Work to be completed
Starting at the line that contains "- pose proof" and ending at the line that contains "Proof. intros E.", the lines below are to be given again exactly, with nothing added.

Dataset records
(* ===== verification/ListingFacts.v ===== *)
(** Paging through a listing: cursors are read back, and the rows after the last
    one of a page are the rest of the listing. *)

From stdpp Require Import sorting.
From S2P Require Import Prelude BTree Canonical Events Receipts CommandIndex Disk Model Projection ThreadIndex IndexFacts IndexReads Listing.

Open Scope string_scope.
Open Scope list_scope.
Open Scope Z_scope.

(** * Numbers in texts *)

Lemma dec_width_bound fuel z : 0 <= z < 10 ^ (Z.of_nat fuel + 1) -> z < 10 ^ Z.of_nat (dec_width fuel z).
Proof.
  revert z. induction fuel as [|fuel IH]; intros z Hz; [exact (proj2 Hz)|]. cbn [dec_width].
  destruct (Z.ltb_spec z 10); [done|].
  rewrite Nat2Z.inj_succ in Hz |- *. rewrite Z.pow_succ_r by lia.
  replace (Z.succ (Z.of_nat fuel) + 1) with (Z.succ (Z.of_nat fuel + 1)) in Hz by lia. rewrite Z.pow_succ_r in Hz by lia.
  assert (Hq : z / 10 < 10 ^ Z.of_nat (dec_width fuel (z / 10))).
  { apply IH. split; [apply Z.div_pos; lia|apply Z.div_lt_upper_bound; lia]. }
  pose proof (Z.div_mod z 10 ltac:(lia)). pose proof (Z.mod_pos_bound z 10 ltac:(lia)). lia.
Qed.

Lemma dec_width_pos fuel z : exists w, dec_width fuel z = S w.
Proof. destruct fuel; cbn; [by exists 0%nat|]. destruct (z <? 10); eauto. Qed.

(** The digits of a number are read back, or those of its opposite. *)
Lemma parse_i64_dec_digits (negative : bool) k z :
  let signed z := if negative then - z else z in
  0 <= z -> - 2 ^ 63 <= signed z < 2 ^ 63 -> z < 10 ^ Z.of_nat k ->
  fold_left (parse_i64_digit negative) (dec_digits k z) (Some 0) = Some (signed z).
Proof.
  intros signed. revert z. induction k as [|k IH]; intros z Hz Hs Hk; cbn [dec_digits].
  - simpl in *. f_equal. unfold signed. destruct negative; lia.
  - rewrite Nat2Z.inj_succ, Z.pow_succ_r in Hk by lia.
    pose proof (Z.mod_pos_bound z 10 ltac:(lia)). pose proof (Z.div_mod z 10 ltac:(lia)).
    assert (Hq : 0 <= z / 10 < 10 ^ Z.of_nat k)
      by (split; [apply Z.div_pos|apply Z.div_lt_upper_bound]; lia).
    rewrite fold_left_app, IH; [|lia|unfold signed in *; destruct negative; lia|lia].
    cbn [fold_left]. unfold parse_i64_digit. cbn [mbind option_bind]. rewrite digit_byte by lia.
    replace (48 + z mod 10 - 48) with (z mod 10) by lia.
    rewrite (proj2 (Z.leb_le _ _)), (proj2 (Z.ltb_lt _ _)) by lia. cbn [andb].
    destruct (checked_in (- 2 ^ 63) (2 ^ 63) (signed (z / 10) * 10)) as (x & Hx & Ex);
      [unfold signed in *; destruct negative; lia|].
    rewrite Hx. cbn [mbind option_bind]. rewrite Ex.
    destruct (checked_in (- 2 ^ 63) (2 ^ 63) (if negative then signed (z / 10) * 10 - z mod 10 else signed (z / 10) * 10 + z mod 10))
      as (y & Hy & Ey); [unfold signed in *; destruct negative; lia|].
    rewrite Hy. cbn [mbind option_bind]. f_equal. rewrite Ey. unfold signed. destruct negative; lia.
Qed.

Lemma dec_text_bytes z b : b ∈ dec_text z -> 48 <= Z_of_byte b < 58.
Proof. apply dec_digits_range. Qed.

Lemma dec_text_cons z : exists b rest, dec_text z = b :: rest /\ 48 <= Z_of_byte b < 58.
Proof.
  destruct (dec_text z) as [|b rest] eqn:E.
  - apply (f_equal length) in E. unfold dec_text in E. rewrite length_dec_digits in E.
    destruct (dec_width_pos 20 z) as [w Ew]. rewrite Ew in E. discriminate E.
  - exists b, rest. split; [done|]. apply (dec_text_bytes z). rewrite E. apply list_elem_of_here.
Qed.

Lemma parse_display_i64 x : parse_i64 (display_i64 x) = Some x.
Proof.
  pose proof (val_bounds x) as Hx. unfold display_i64. destruct (Z.ltb_spec (val x) 0) as [Hneg|Hpos].
  - change (parse_i64 (str_bytes "-" ++ dec_text (- val x)))
      with (match dec_text (- val x) with
            | [] => None
            | _ => i64_of <$> fold_left (parse_i64_digit true) (dec_text (- val x)) (Some 0)
            end).
    destruct (dec_text_cons (- val x)) as (b & rest & E & _). rewrite E, <- E. unfold dec_text.
    rewrite (parse_i64_dec_digits true) by (try apply dec_width_bound; lia). cbn. f_equal. apply val_inj.
    rewrite val_i64_of by lia. lia.
  - unfold parse_i64. destruct (dec_text_cons (val x)) as (b & rest & E & Hb). rewrite E.
    rewrite (proj2 (Z.eqb_neq _ 43)), (proj2 (Z.eqb_neq _ 45)) by lia. rewrite <- E. unfold dec_text.
    rewrite (parse_i64_dec_digits false) by (try apply dec_width_bound; lia). cbn. f_equal. apply val_inj.
    rewrite val_i64_of by lia. lia.
Qed.

(** * Cursors *)

Definition no_colon (l : bytes) : Prop := Forall (fun b => Z_of_byte b <> 58) l.

Lemma splitn_field n l rest field :
  no_colon l -> splitn (S (S n)) (l ++ str_bytes ":" ++ rest) field = (field ++ l) :: splitn (S n) rest [].
Proof.
  intros Hl. revert field. induction Hl as [|b l Hb _ IH]; intros field; [by rewrite app_nil_r|].
  cbn [app splitn]. rewrite (proj2 (Z.eqb_neq _ _) Hb). change (splitn (S (S n)) (l ++ str_bytes ":" ++ rest) (field ++ [b])
    = (field ++ b :: l) :: splitn (S n) rest []). by rewrite IH, <- app_assoc.
Qed.

Lemma splitn_last l field : splitn 1 l field = [field ++ l].
Proof. by destruct l. Qed.

Lemma display_no_colon x : no_colon (display_i64 x).
Proof.
  assert (Hdec : forall z, no_colon (dec_text z)).
  { intros z. apply list.Forall_forall. intros b Hb%dec_text_bytes. lia. }
  unfold display_i64. destruct (val x <? 0); [|apply Hdec]. constructor; [done|apply Hdec].
Qed.

Section Facts.
Context `{IdTextLaws}.

Lemma sort_tag_no_colon sort : no_colon (sort_tag sort).
Proof. destruct sort; by repeat constructor. Qed.

Lemma sort_tag_inj sort sort' : sort_tag sort = sort_tag sort' <-> sort = sort'.
Proof. split; [|by intros ->]. by destruct sort, sort'. Qed.

(** A cursor is read back in its own order, and in no other. *)
Lemma cursor_decode_text sort sort' sort_value t :
  cursor_decode (Some (cursor_text sort sort_value t)) sort'
    = if bool_decide (sort = sort') then Some {| lc_sort_value := sort_value; lc_thread_id := t |} else None.
Proof.
  unfold cursor_decode, cursor_text. cbn [mbind option_bind]. rewrite str_bytes_of.
  change (str_bytes "v1:" ++ ?l) with (str_bytes "v1" ++ str_bytes ":" ++ l).
  rewrite splitn_field by (by repeat constructor). cbn [app].
  rewrite splitn_field by apply sort_tag_no_colon. rewrite splitn_field by apply display_no_colon.
  rewrite splitn_last. cbn [app]. rewrite bool_decide_eq_true_2 by done. cbn [negb orb].
  rewrite (bool_decide_ext _ _ (sort_tag_inj sort sort')). case_bool_decide; [|done]. cbn [negb].
  rewrite parse_display_i64. cbn [mbind option_bind]. by rewrite parse_id_text.
Qed.

(** * The order of the rows *)

Lemma key_lt_spec k k' : key_lt k k' = true <-> fst k < fst k' \/ (fst k = fst k' /\ text_lt (snd k) (snd k') = true).
Proof. unfold key_lt. by rewrite orb_true_iff, andb_true_iff, Z.ltb_lt, Z.eqb_eq. Qed.

Lemma key_lt_irrefl k : key_lt k k = false.
Proof. unfold key_lt. by rewrite Z.ltb_irrefl, Z.eqb_refl, text_lt_irrefl. Qed.

Lemma key_lt_trans k1 k2 k3 : key_lt k1 k2 = true -> key_lt k2 k3 = true -> key_lt k1 k3 = true.
Proof.
  rewrite !key_lt_spec. intros [H1|[H1 H2]] [H3|[H3 H4]]; [left; lia..|]. right. split; [lia|by eapply text_lt_trans].
Qed.

Lemma key_lt_total k k' : key_lt k k' = true \/ k = k' \/ key_lt k' k = true.
Proof.
  rewrite !key_lt_spec. destruct k as [v a], k' as [v' a']. cbn [fst snd].
  destruct (Z.lt_trichotomy v v') as [Hlt|[->|Hlt]]; [by left; left| |by right; right; left].
  destruct (text_lt_total a a') as [Ht|[->|Ht]]; [left; right; done|by right; left|right; right; right; done].
Qed.

#[local] Instance listed_before_total sort : Total (listed_before sort).
Proof.
  intros x y. unfold listed_before. destruct (key_lt (row_key sort x) (row_key sort y)) eqn:E; [|by left]. right.
  destruct (key_lt (row_key sort y) (row_key sort x)) eqn:E'; [|done].
  pose proof (key_lt_trans _ _ _ E E') as Ec. by rewrite key_lt_irrefl in Ec.
Qed.

#[local] Instance listed_before_trans sort : Transitive (listed_before sort).
Proof.
  intros x y z Hxy Hyz. unfold listed_before in *. destruct (key_lt (row_key sort x) (row_key sort z)) eqn:E; [|done].
  destruct (key_lt_total (row_key sort y) (row_key sort z)) as [Hk|[Ek|Hk]]; [by rewrite Hk in Hyz| |].
  - by rewrite Ek, E in Hxy.
  - pose proof (key_lt_trans _ _ _ E Hk) as Ec. by rewrite Ec in Hxy.
Qed.

Lemma id_text_inj t t' : id_text t = id_text t' -> t = t'.
Proof. intros E. apply (f_equal parse_id) in E. rewrite !parse_id_text in E. by injection E. Qed.

(** A list of rows, best first, with a row for a thread at most. *)
Record listed (sort : ThreadListSort) (entries : list (ThreadId * ProjectionRow)) : Prop := {
  ls_sorted : StronglySorted (listed_before sort) entries;
  ls_threads : NoDup entries.*1
}.

Lemma listed_app sort l1 l2 : listed sort (l1 ++ l2) -> listed sort l2.
Proof.
  intros [Hs Hn]. split; [by eapply StronglySorted_app_1_r|]. rewrite fmap_app in Hn. by apply list.NoDup_app in Hn as (_ & _ & Hn).
Qed.

(** Rows after an entry: those that come later. *)
Lemma listed_after sort l1 e l2 :
  listed sort (l1 ++ e :: l2) ->
  List.filter (fun e' => key_lt (row_key sort e') (row_key sort e)) (l1 ++ e :: l2) = l2.
Proof.
  intros [Hs Hn]. rewrite List.filter_app. cbn [List.filter]. rewrite key_lt_irrefl.
  assert (E1 : List.filter (fun e' => key_lt (row_key sort e') (row_key sort e)) l1 = []).
  { apply StronglySorted_app in Hs as (Hb & _ & _). clear Hn. induction l1 as [|e1 l1 IH]; [done|]. cbn [List.filter].
    assert (Hlt : listed_before sort e1 e) by (apply Hb; [apply list_elem_of_here|apply list_elem_of_here]).
    unfold listed_before in Hlt. rewrite Hlt. apply IH. intros x y Hx Hy. apply Hb; [by apply list_elem_of_further|done]. }
  rewrite E1. cbn [app]. apply StronglySorted_app_1_r in Hs. rewrite fmap_app in Hn. apply list.NoDup_app in Hn as (_ & _ & Hn).
  inversion Hs as [|? ? _ Hf]; subst. cbn in Hn. apply list.NoDup_cons in Hn as [Hni _].
  assert (Hall : forall e', e' ∈ l2 -> key_lt (row_key sort e') (row_key sort e) = true).
  { intros e' He'. rewrite list.Forall_forall in Hf. specialize (Hf e' He'). unfold listed_before in Hf.
    destruct (key_lt_total (row_key sort e') (row_key sort e)) as [Hk|[Ek|Hk]]; [done| |by rewrite Hk in Hf].
    destruct Hni. apply list_elem_of_fmap. exists e'. split; [|done]. injection Ek as _ Ek. by apply id_text_inj in Ek. }
  clear -Hall. induction l2 as [|e2 l2 IH]; [done|]. cbn [List.filter].
  rewrite (Hall e2) by apply list_elem_of_here. f_equal. apply IH. intros e' He'. apply Hall. by apply list_elem_of_further.
Qed.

Task answer
  - pose proof (key_lt_trans _ _ _ E Hk) as Ec. by rewrite Ec in Hxy.
Qed.

Lemma id_text_inj t t' : id_text t = id_text t' -> t = t'.
Proof. intros E. apply (f_equal parse_id) in E. rewrite !parse_id_text in E. by injection E. Qed.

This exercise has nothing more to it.